2017 Premium Filing Instructions Updated by PBGC

The guidance outlines how plan sponsors must use the My Plan Administration Account portal to electronically submit premium filings in accordance with PBGC’s regulations.

A new guidance document released by the Pension Benefit Guaranty Corporation (PBGC) outlines the process for measuring and paying the two kinds of annual premiums owed by pension plan sponsors.

As PBGC explains, flat-rate premiums apply to all plans, while the variable-rate premiums apply only to single-employer plans. Every covered plan under Employee Retirement Income Security Act (ERISA) section 4021 must make a premium filing each year. The due dates are described in the “When to File” section.

The guidance outlines how plan sponsors must use the My Plan Administration Account portal to electronically submit premium filings in accordance with PBGC’s regulations. Electronic filings may be prepared using the data entry screens or with compatible private-sector software. See the “How to File” section for more information.

The PBGC document further provides instructions for each data element that must be reported. If plan sponsors are filing for a previous year, they must follow the instructions for that year, available from the “Premium Payment Instructions and Addresses” webpage.
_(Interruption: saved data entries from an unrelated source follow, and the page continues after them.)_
(** The employer total of the breakdown is within 2 hundredths of the sum
    of the six employer items it is shown with. *)
Theorem employer_total_against_items :
  let e := employer_monthly r in
  Qabs (er_total_contributions e
        - (er_epf_contribution (er_pf_details e)
           + er_pension_contribution (er_pf_details e)
           + er_admin_charges (er_pf_details e)
           + er_edli_charges (er_pf_details e)
           + er_esi_contribution e + er_labour_welfare_fund e)) <= 2 # 100.
Proof.
  intros e. subst e r. breakdown_fields.
  unfold calculate_provident_fund. cbv zeta.
  cbn [pf_total_employer_contribution pf_employer_epf_contribution
       pf_employer_pension_contribution pf_admin_charges pf_edli_charges].
  set (capped := py_min base_salary (pf_salary_ceiling (provident_fund sd))).
  set (x1 := capped * (pf_employer_epf_rate (provident_fund sd) / 100)).
  set (x2 := capped * (pf_employer_pension_rate (provident_fund sd) / 100)).
  set (x3 := capped * (pf_admin_charges_rate (provident_fund sd) / 100)).
  set (x4 := capped * (pf_edli_rate (provident_fund sd) / 100)).
  pose proof (round2_sum4_close x1 x2 x3 x4) as H.
  set (es := esi_employer_contribution
               (calculate_esi sd (base_salary + sum_values benefits))).
  set (lw := lwf_employer_contribution (calculate_labour_welfare_fund sd)).
  assert (E : round2 (x1 + x2 + x3 + x4) + es + lw
              - (round2 x1 + round2 x2 + round2 x3 + round2 x4 + es + lw)
              == round2 (x1 + x2 + x3 + x4)
                 - (round2 x1 + round2 x2 + round2 x3 + round2 x4)) by ring.
  rewrite E. exact H.
Qed.


Lemma scan_slabs_nonneg (slabs : list slab) (salary : Q) :
  Forall (fun s => 0 <= slab_tax s) slabs -> 0 <= scan_slabs slabs salary.
Proof.
  induction 1 as [|s rest Hs _ IH]; simpl; [vm_compute; discriminate|].
  destruct (slab_matches salary s); assumption.
Qed.

Lemma esi_employee_nonneg (gross_salary : Q) :
  0 <= gross_salary -> 0 <= esi_employee_contribution_rate (esi sd) ->
  0 <= esi_employee_contribution (calculate_esi sd gross_salary).
Proof.
  intros Hg Hr. unfold calculate_esi.
  destruct (Qle_bool gross_salary (esi_income_threshold (esi sd))); cbv zeta;
    cbn [esi_employee_contribution]; [|vm_compute; discriminate].
  apply round2_nonneg, rate_part_nonneg; assumption.
Qed.

Lemma lwf_employee_nonneg :
  0 <= lwf_employee_amount (labour_welfare_fund sd) ->
  0 <= lwf_employee_contribution (calculate_labour_welfare_fund sd).
Proof.
  intros Ha. unfold calculate_labour_welfare_fund. cbv zeta.
  cbn [lwf_employee_contribution]. apply round2_nonneg.
  destruct (String.eqb _ "semi-annual");
    [|destruct (String.eqb _ "annual")]; try exact Ha;
    unfold Qdiv; apply Qmult_le_0_compat; try exact Ha; vm_compute; discriminate.
Qed.

(** On a table without negative amounts or rates, and for a salary without
    negative parts, the deductions are not negative and the net salary does
    not exceed the gross salary, by month and by year. *)
Theorem net_salary_at_most_gross :
  Forall (fun s => 0 <= slab_tax s) (monthly_slabs (professional_tax sd)) ->
  0 <= annual_ceiling (professional_tax sd) ->
  0 <= pf_employee_contribution_rate (provident_fund sd) ->
  0 <= pf_salary_ceiling (provident_fund sd) ->
  0 <= esi_employee_contribution_rate (esi sd) ->
  0 <= lwf_employee_amount (labour_welfare_fund sd) ->
  0 <= base_salary ->
  Forall nonnegative benefits ->
  0 <= d_total_deductions (ev_deductions monthly)
  /\ ev_net_salary monthly <= ev_gross_salary monthly
  /\ 0 <= d_total_deductions (ev_deductions annual)
  /\ ev_net_salary annual <= ev_gross_salary annual.
Proof.
  intros Htax Hceil Hrate Hcap Hesi Hlwf Hbase Hben.
  pose proof (sum_values_nonneg _ Hben) as Hsum.
  assert (Hg : 0 <= base_salary + sum_values benefits) by lra.
  pose proof (scan_slabs_nonneg _ (base_salary + sum_values benefits) Htax) as Hpt.
  pose proof (esi_employee_nonneg _ Hg Hesi) as Hes.
  pose proof (lwf_employee_nonneg Hlwf) as Hlw.
  assert (Hpf : 0 <= pf_employee_contribution
                       (calculate_provident_fund sd base_salary)).
  { unfold calculate_provident_fund. cbv zeta. cbn [pf_employee_contribution].
    apply round2_nonneg, rate_part_nonneg; [|exact Hrate].
    apply py_min_nonneg; assumption. }
  subst monthly annual r. breakdown_fields.
  unfold calculate_professional_tax.
  set (pt := scan_slabs _ _) in *.
  assert (Hmin : 0 <= py_min (pt * 12) (annual_ceiling (professional_tax sd))).
  { apply py_min_nonneg; [lra|exact Hceil]. }
  set (m := py_min _ _) in *.
  set (pf := pf_employee_contribution _) in *.
  set (es := esi_employee_contribution _) in *.
  set (lw := lwf_employee_contribution _) in *.
  set (g := base_salary + sum_values benefits) in *.
  clearbody pt m pf es lw g. repeat split; lra.
Qed.

End BreakdownFacts.

(** The Maharashtra table and the salary of the tests. *)
Lemma net_salary_at_most_gross_witness :
  let r := calculate_net_salary maharashtra_data 300000 15000
             [("hra", 6000); ("conveyance", 1000)] in
  ev_net_salary (employee_monthly r) <= ev_gross_salary (employee_monthly r)
  /\ ev_net_salary (employee_annual r) <= ev_gross_salary (employee_annual r).
Proof.
  assert (H : Forall (fun s => 0 <= slab_tax s)
                (monthly_slabs (professional_tax maharashtra_data))).
  { repeat constructor; vm_compute; discriminate. }
  assert (Hb : Forall nonnegative [("hra", 6000); ("conveyance", 1000)]).
  { repeat constructor; vm_compute; discriminate. }
  destruct (net_salary_at_most_gross maharashtra_data 300000 15000
              [("hra", 6000); ("conveyance", 1000)] H) as (_ & H1 & _ & H2);
    try exact Hb; try (vm_compute; discriminate).
  split; [exact H1|exact H2].
Defined.

(** ** The validator: locations *)

Section LocationFacts.

Lemma lower_ascii_idempotent (c : Ascii.ascii) :
  lower_ascii (lower_ascii c) = lower_ascii c.
Proof.
  destruct c as [b0 b1 b2 b3 b4 b5 b6 b7].
  destruct b0, b1, b2, b3, b4, b5, b6, b7; reflexivity.
Qed.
According to PBGC, the filing requirements for 2017 are almost identical to the filing requirements for 2016. The key changes to note for 2017 relate to changes in premium rates. For example, concerning the flat-rate premiums, PBGC says the per-participant flat-rate premium rate for single-employer plans is now $69, up from $64. For multiemployer plans the rate is $28, up from $27. For variable-rate premiums, the rate per $1,000 of unfunded vested benefits is $34, up from $30.

There is a new cap on variable-rate premium, PBGC explains. The cap is now $517 times the number of participants, up from $500 times the number of participants. In addition, a new section has been added providing additional guidance about determining premiums in a year when a plan is involved with a spinoff, merger or consolidation.

“We added this section because we’ve encountered several situations where premiums for these plans were not determined properly,” PBGC notes. “To avoid the possibility of late payment charges, we encourage you to read this new section in its entirety if your plan is involved in any of these transactions.”